Being Present To The Senses
Try this simple and effective exercise, as practiced by the Kashmiri Tantrikas.
When you awaken in the morning notice your breath. For half a minute feel the inflow and outflow of your breath. In a relaxed and attentive way breathe consciously. Then go back to your regular way of breathing or let your consciousness withdraw from the breath.
A little later as you drink your tea or coffee, be very attentive, present to the first taste, noticing the feel of the liquid, the smell, sound and taste of those sips. Then let your attention withdraw. When you go for a walk, be aware of your footsteps for a few moments. Feel your feet, the ground, the sense of movement. Be as totally present as you can for the few moments and then let your awareness withdraw and go wherever it will.
Do this throughout the day.
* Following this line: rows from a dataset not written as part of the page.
(** [validate_and_parse_table(table)?], then the request. *)
Definition run_for_table (phys : Z) (request : string → option string → CatalogRequest) (table : string) : X (list byte) := λ e w,
  match validate_and_parse_table table with
  | Ok (schema, table_name) => run_catalog phys (request table_name schema) e w
  | Err err => (Err err, e, w)
  | Panic => (Panic, e, w)
  end.

Definition list_tables (phys : Z) (catalog schema : option string) : X (list byte) := run_catalog phys (RTables catalog schema).
Definition list_columns (phys : Z) (table : string) : X (list byte) := run_for_table phys RColumns table.
Definition list_primary_keys (phys : Z) (table : string) : X (list byte) := run_for_table phys RPrimaryKeys table.
Definition list_foreign_keys (phys : Z) (table : string) : X (list byte) := run_for_table phys RForeignKeys table.
Definition list_indexes (phys : Z) (table : string) : X (list byte) := run_for_table phys RIndexes table.

Definition get_type_info (phys : Z) : X (list byte) := execute_direct ops phys type_info_sql.
End Catalog.

(** * What the driver is sent *)

(** The SQL of a driver call. *)
Definition sql_text (c : Call) : option string :=
  match c with CExec sql | CPrepare sql | CRun _ sql _ _ => Some sql | _ => None end.

(** The requests that name nothing but [x]. *)
Definition canonical_requests : list CatalogRequest :=
  let names := [None; Some "x"] in
  flat_map (λ c, map (RTables c) names) names ++
  flat_map (λ request, map (request "x") names) [RColumns; RPrimaryKeys; RForeignKeys; RIndexes].

(** The texts the engine holds for catalog queries, whoever asks for what. *)
Definition catalog_text (sql : string) : Prop :=
  sql = type_info_sql ∨ ∃ plugin r q, In r canonical_requests ∧ catalog_query r plugin = Ok q ∧ cq_sql q = sql.

Lemma canon_canonical r : In (canon r) canonical_requests.
Proof.
  destruct r as [c s|t s|t s|t s|t s]; cbn [canon];
    repeat match goal with |- context [if blank ?o then _ else _] => destruct (blank o) end; cbn; tauto.
Qed.

Lemma catalog_query_text r plugin q : catalog_query r plugin = Ok q → catalog_text (cq_sql q).
Proof.
  intros Hq. right. destruct plugin as [p|].
  - apply canon_text in Hq as (q0 & H0 & <-). exists (Some p), (canon r), q0. split; [apply canon_canonical|done].
  - cbn in Hq. injection Hq as <-. exists None.
    assert (∀ r', In r' canonical_requests → cq_sql (fallback r') = cq_sql (fallback r) →
      ∃ r0 q0, In r0 canonical_requests ∧ catalog_query r0 None = Ok q0 ∧ cq_sql q0 = cq_sql (fallback r)) as Hgo.
    { intros r' Hin Heq. by exists r', (fallback r'). }
    destruct r as [c s|t [s|]|t [s|]|t [s|]|t [s|]];
      [|apply (Hgo (RColumns "x" (Some "x")))|apply (Hgo (RColumns "x" None))|apply (Hgo (RPrimaryKeys "x" (Some "x")))|apply (Hgo (RPrimaryKeys "x" None))
       |apply (Hgo (RForeignKeys "x" (Some "x")))|apply (Hgo (RForeignKeys "x" None))|apply (Hgo (RIndexes "x" (Some "x")))|apply (Hgo (RIndexes "x" None))];
      try (cbn; tauto); try reflexivity.
    apply (Hgo (canon (RTables c s))); [apply canon_canonical|].
    cbn [fallback canon]. unfold fallback_tables, blank.
    destruct (String.eqb (trim (default EmptyString c)) EmptyString), (String.eqb (trim (default EmptyString s)) EmptyString); reflexivity.
Qed.

Section Sent.
Context `{LS : !Lru string unit} `{D : Driver} `{Q : QueryDriver} (ops : CodecOps).
Context (T : string → Prop).

(** Whatever SQL the calls of [m] hold satisfies [T]. *)
Definition sends_only {A : Type} (m : M A) : Prop :=
  ∀ w, ∃ h, w_trace (m w).2 = w_trace w ++ h ∧ Forall (λ c, ∀ sql, sql_text c.1.2 = Some sql → T sql) h.

Definition x_sends_only {A : Type} (m : X A) : Prop := ∀ e, sends_only (λ w, let '(r, e', w') := m e w in ((match r with Ok _ => Ok tt | Err err => Err err | Panic => Panic end : Result unit), w')).

Lemma sends_lift {A : Type} (r : Result A) : sends_only (lift r).
Proof. intros w. exists []. by rewrite app_nil_r. Qed.

Lemma sends_bind {A B : Type} (m : M A) (k : A → M B) : sends_only m → (∀ a, sends_only (k a)) → sends_only (let! a := m in k a).
Proof.
  intros Hm Hk w. destruct (Hm w) as (h & Hh & Fh). unfold bind. destruct (m w) as [[a|e|] w']; cbn in *; [|by exists h..].
  destruct (Hk a w') as (h' & Hh' & Fh'). exists (h ++ h'). rewrite Hh', Hh, app_assoc. split; [done|]. by apply Forall_app.
Qed.

Lemma sends_prepare phys sql : T sql → sends_only (prepare_statement phys sql).
Proof. intros Ht w. eexists [_]. split; [reflexivity|]. constructor; [|constructor]. by intros s [= <-]. Qed.

Lemma sends_run phys c : (∀ sql, sql_text c = Some sql → T sql) → sends_only (run_statement phys c).
Proof. intros Ht w. eexists [_]. split; [reflexivity|]. by repeat constructor. Qed.

Lemma observed_sends {A : Type} (body : ExecutionEngine → M A) e : sends_only (body e) →
  ∀ w, ∃ h, w_trace (observed body e w).2 = w_trace w ++ h ∧ Forall (λ c, ∀ sql, sql_text c.1.2 = Some sql → T sql) h.
Proof.
  intros Hb w. destruct (Hb w) as (h & Hh & Fh). exists h. split; [|done]. unfold observed. destruct (body e w) as [[a|err|] w']; cbn in *; [| |done].
  all: destruct (metrics_record_query _ _) as [[[]|?|] m]; done.
Qed.

Lemma direct_sends phys sql e w : active_plugin e = None → T sql →
  ∃ h, w_trace (execute_direct ops phys sql e w).2 = w_trace w ++ h ∧ Forall (λ c, ∀ s, sql_text c.1.2 = Some s → T s) h.
Proof.
  intros Hp Ht. unfold execute_direct, checked. destruct (parse_sql sql); cbn; [|exists []; by rewrite app_nil_r..].
  unfold execute_query. apply observed_sends. unfold execute_query_inner, optimized.
  change (active_plugin (touch_cache sql e)) with (active_plugin e). rewrite Hp.
  apply sends_bind; [by apply sends_prepare|]. intros []. apply sends_bind; [|intros; apply sends_lift]. apply sends_run. by intros s [= <-].
Qed.

Lemma params_sends phys sql params e w : T sql →
  ∃ h, w_trace (pipeline_with_params ops phys sql params e w).2 = w_trace w ++ h ∧ Forall (λ c, ∀ s, sql_text c.1.2 = Some s → T s) h.
Proof.
  intros Ht. unfold pipeline_with_params, checked. destruct (parse_sql sql); cbn; [|exists []; by rewrite app_nil_r..].
  unfold execute_query_with_params, execute_query_with_params_and_timeout. apply observed_sends. unfold execute_query_with_params_inner.
  apply sends_bind; [apply sends_lift|]. intros os. case_if; [apply sends_lift|].
  apply sends_bind; [|intros; apply sends_lift]. apply sends_run. by intros s [= <-].
Qed.
End Sent.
When you make love be present and attentive for a few moments. Be totally in your sense of touch, in the feel of the pleasure, in the smells, tastes, sounds of lovemaking. Then let your awareness go wherever it will. Again return to being focused and aware of every nuance. Continue with this practice throughout the day whenever it is convenient – and since it is subtle and no one need know you are practicing, you can do it easily.
You will discover after a while that the “practice” has become unnecessary and that you are more deeply aware of pleasure in every act. A joyful zest and awareness of the energetic quality of life will be present and you will be discovering what the Tantrikas have taught: a steady and enduring pleasure in presence in all the acts of life. This simple reality is the heart of the most subtle and refined spiritual philosophy. And it can be part of your daily life.